(Dataset items)
==*==

(** ** The training monitor of the application *)

(** [x < y] *)
Definition num_lt (x y : number) : bool :=
  match x, y with
  | Fin a, Fin b => negb (Qle_bool b a)
  | NInf, (Fin _ | PInf) => true
  | Fin _, PInf => true
  | _, _ => false
  end.

(** What the [onEpoch] callback of [tabular_app.js] reads and writes:
    [st.__best], [st.__stall], the optimizer's [learningRate] and the model's
    [stopTraining]. *)
Record monitor : Type := {
  __best : number;
  __stall : nat;
  learningRate : option number;
  stopTraining : bool
}.

(** [(opt.learningRate ?? 0.0006) * 0.5] *)
Definition halved (lr : option number) : option number :=
  Some (num_mul (default (Fin (3 # 5000)) lr) (Fin (1 # 2))).

(** The bookkeeping of [onEpoch(ep, logs)] for [logs.val_loss]; [None] is a
    validation loss that is [null] or [undefined].  The two lines that update
    the progress display are not part of it. *)
Definition onEpoch (st : monitor) (val_loss : option number) : monitor :=
  match val_loss with
  | None => st
  | Some v =>
      let '(best, stall) :=
        if num_lt (num_add v (Fin (1 # 1000000))) (__best st)
        then (v, 0%nat)
        else (__best st, S (__stall st)) in
      let lr := if (stall =? 8)%nat then halved (learningRate st)
                else learningRate st in
      let stop := if (20 <? stall)%nat then true else stopTraining st in
      {| __best := best; __stall := stall; learningRate := lr;
         stopTraining := stop |}
  end.

(** The callback over the epochs of one fit. *)
Definition run_epochs (st : monitor) (losses : list (option number)) : monitor :=
  foldl onEpoch st losses.

(** ** The inputs of the model *)

(** [Math.ceil(Math.sqrt(n))] for an integer [n >= 0] (the square root of an
    integer below 2^52 is rounded to an integer only when it is one). *)
Definition ceil_sqrt (n : Z) : Z :=
  let r := Z.sqrt n in if r * r =? n then r else r + 1.

(** [Math.min(24, Math.ceil(Math.sqrt(size)) + 1)] *)
Definition embedding_dim (size : Z) : number :=
  if size <? 0 then NaN
  else Fin (inject_Z (Z.min 24 (ceil_sqrt size + 1))).

(** What an embedding layer is created with. *)
Record embedding : Type := { inputDim : Z; outputDim : number; seed : Z }.

(** The loop over [schema.catCols] of [buildTabularModel]: one embedding per
    categorical column, seeded with [seedBase++]. *)
Fixpoint embedding_branches (sch : schema) (cols : list string) (seedBase : Z)
  : result (list (string * embedding)) :=
  match cols with
  | [] => Ok []
  | h :: cols' =>
      match catMaps sch !! h with
      | None => Throw TypeError
      | Some cm =>
          let size := cat_size cm in
          rest ← embedding_branches sch cols' (seedBase + 1);
          Ok ((h, {| inputDim := size; outputDim := embedding_dim size;
                     seed := seedBase |}) :: rest)
      end
  end.

(** The shapes [buildTabularModel(schema, seeds)] gives its input layers: the
    width of the numeric input and the embeddings of the categorical inputs.
    [parts] holds the numeric branch and one branch per categorical column;
    [tf.layers.concatenate().apply(parts)] throws when [parts] is the numeric
    branch alone.  The layers behind the concatenation are those of the
    framework and are not part of this. *)
Record model_inputs : Type := {
  numDim : nat;
  embeddings : list (string * embedding)
}.

Definition buildTabularModel (sch : schema) (initBase : Z)
  : result model_inputs :=
  let numDim := default (length (numCols sch)) (numInputDim sch) in
  embeddings ← embedding_branches sch (catCols sch) initBase;
  match embeddings with
  | [] =>
      Throw (Error "A `Concatenate` layer should be called on a list of at least 2 inputs")
  | _ => Ok {| numDim := numDim; embeddings := embeddings |}
  end.

(** ** The arithmetic of the code on binary64 numbers *)

(** The expressions of [robustStats] and of the global mean on the numbers
    the code computes with, IEEE 754 binary64 with rounding to nearest: what
    the exact rationals above leave out.  [nan] stands for [undefined] too,
    which arithmetic turns into NaN. *)
Module Binary64.

(** [arr.sort((a,b)=>a-b)] *)
Fixpoint sort_insert (x : float) (l : list float) : list float :=
  match l with
  | [] => [x]
  | y :: l' =>
      if (0 <? x - y)%float then y :: sort_insert x l' else x :: y :: l'
  end.

Fixpoint sort (l : list float) : list float :=
  match l with
  | [] => []
  | x :: l' => sort_insert x (sort l')
  end.

(** [s.length%2 ? s[mid] : (s[mid-1]+s[mid])/2] with [mid = floor(s.length/2)] *)
Definition middle (s : list float) : float :=
  let mid := (length s / 2)%nat in
  if Nat.odd (length s) then nth mid s nan
  else ((match mid with O => nan | S k => nth k s nan end + nth mid s nan) / 2)%float.

(** [x || 1] *)
Definition or_1 (x : float) : float :=
  if (x =? 0)%float || PrimFloat.is_nan x then 1%float else x.

(** The binary64 number of the literal [1.4826]. *)
#[warnings="-inexact-float"] Definition scale_factor : float := 1.4826%float.

Definition robustStats (arr : list float) : float * float :=
  let s := sort arr in
  let median := middle s in
  let absDev := sort (List.map (fun x => PrimFloat.abs (x - median)%float) s) in
  let mad := middle absDev in
  (median, or_1 (scale_factor * mad)%float).

(** [(x - median) / scale] *)
Definition scale_by (st : float * float) (x : float) : float :=
  ((x - st.1) / st.2)%float.

(** The length of an array, as a number. *)
Definition of_nat (n : nat) : float :=
  PrimFloat.of_uint63 (Uint63.of_Z (Z.of_nat n)).

Definition max (x y : float) : float :=
  if PrimFloat.is_nan x || PrimFloat.is_nan y then nan
  else if (x <? y)%float then y else x.

(** [trainPrices.reduce((a,b)=>a+b,0)/Math.max(1,trainPrices.length)] *)
Definition globalMean (trainPrices : list float) : float :=
  (fold_left PrimFloat.add trainPrices 0 / max 1 (of_nat (length trainPrices)))%float.


End Binary64.

(** ** The rows behind an encoding *)

Definition finite (x : number) : Prop := Number_isFinite x = true.

#[global] Instance finite_dec (x : number) : Decision (finite x).
Proof. unfold finite. apply _. Defined.

(** [pricesRaw[i]] *)
Definition price (rows : list row) (i : nat) : number :=
  to_number (pricesRaw rows !! i).

(** The rows among [idxs] that count for category [k] of column [c]: those
    with a finite raw target whose category is [k], in the order of [idxs]. *)
Definition rows_of_category (rows : list row) (c k : string) (idxs : list nat)
  : list nat :=
  filter (fun i => finite (price rows i) /\ category rows i c = k) idxs.

(** ** Notions the properties are stated with *)

(** The cut, for a finite fraction. *)
Definition cut_of (n : nat) (f : Q) : Z :=
  Z.max 1 (Qfloor (inject_Z (Z.of_nat n) * f)).

Definition train_parts (frac : number) (seed : Z) (groups : list (list nat))
  : list (list nat) :=
  fmap (fun idxs => (split_group frac seed idxs).1) groups.

Definition test_parts (frac : number) (seed : Z) (groups : list (list nat))
  : list (list nat) :=
  fmap (fun idxs => (split_group frac seed idxs).2) groups.

(** The sum [sums.get(k)] holds after the loop over [idxs]. *)
Definition sum_of (rows : list row) (c k : string) (idxs : list nat) : number :=
  foldl num_add (Fin 0) (price rows <$> rows_of_category rows c k idxs).

(** [s.length%2 ? s[mid] : (s[mid-1]+s[mid])/2] with [mid = floor(s.length/2)] *)
Definition middle (s : list number) : number :=
  let len := Z.of_nat (length s) in
  let mid := len / 2 in
  if len mod 2 =? 1 then to_number (at_index s mid)
  else num_div (num_add (to_number (at_index s (mid - 1)))
                        (to_number (at_index s mid))) (Fin 2).

Definition nonneg (x : number) : Prop := exists q, x = Fin q /\ (0 <= q)%Q.

(** [(x - median) / scale] *)
Definition scale_by (st : stats) (x : number) : number :=
  num_div (num_sub x (median st)) (scale st).

(** [trainNum.map(r => r[j])] for [trainNum = trIdx.map(i => m[i])]: the
    training values of column [j] of the matrix [m]. *)
Definition train_column (trIdx : list nat) (m : list (list number)) (j : nat)
  : list number :=
  (fun r : list number => to_number (r !! j))
    <$> ((fun i => default [] (m !! i)) <$> trIdx).

(** [x <= y] on finite numbers. *)
Definition num_le (x y : number) : Prop :=
  match x, y with
  | Fin a, Fin b => (a <= b)%Q
  | _, _ => False
  end.

(** The first index of every group, in the order of the groups. *)
Definition firsts (groups : list (string * list nat)) : list nat :=
  (fun e => default 0%nat (head e.2)) <$> groups.

(** A string that [trim] leaves as it is: no white space at either end. *)
Definition trimmed (v : string) : Prop :=
  trim (list_ascii_of_string v) = list_ascii_of_string v.


(** The share test [num/cnt >= 0.8], for a non-empty list of rows. *)
Definition mostly_numeric (rows : list row) (h : string) : Prop :=
  (4 * length rows
   <= 5 * length (filter (fun r : row => isNumeric (r !! h)) rows))%nat.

==*==

Task to complete
Copy out the lines beginning at the one that contains "(** The share". Stop at the final line of the data, and include it.

Expected answer
(** The share test [num/cnt >= 0.8], for a non-empty list of rows. *)
Definition mostly_numeric (rows : list row) (h : string) : Prop :=
  (4 * length rows
   <= 5 * length (filter (fun r : row => isNumeric (r !! h)) rows))%nat.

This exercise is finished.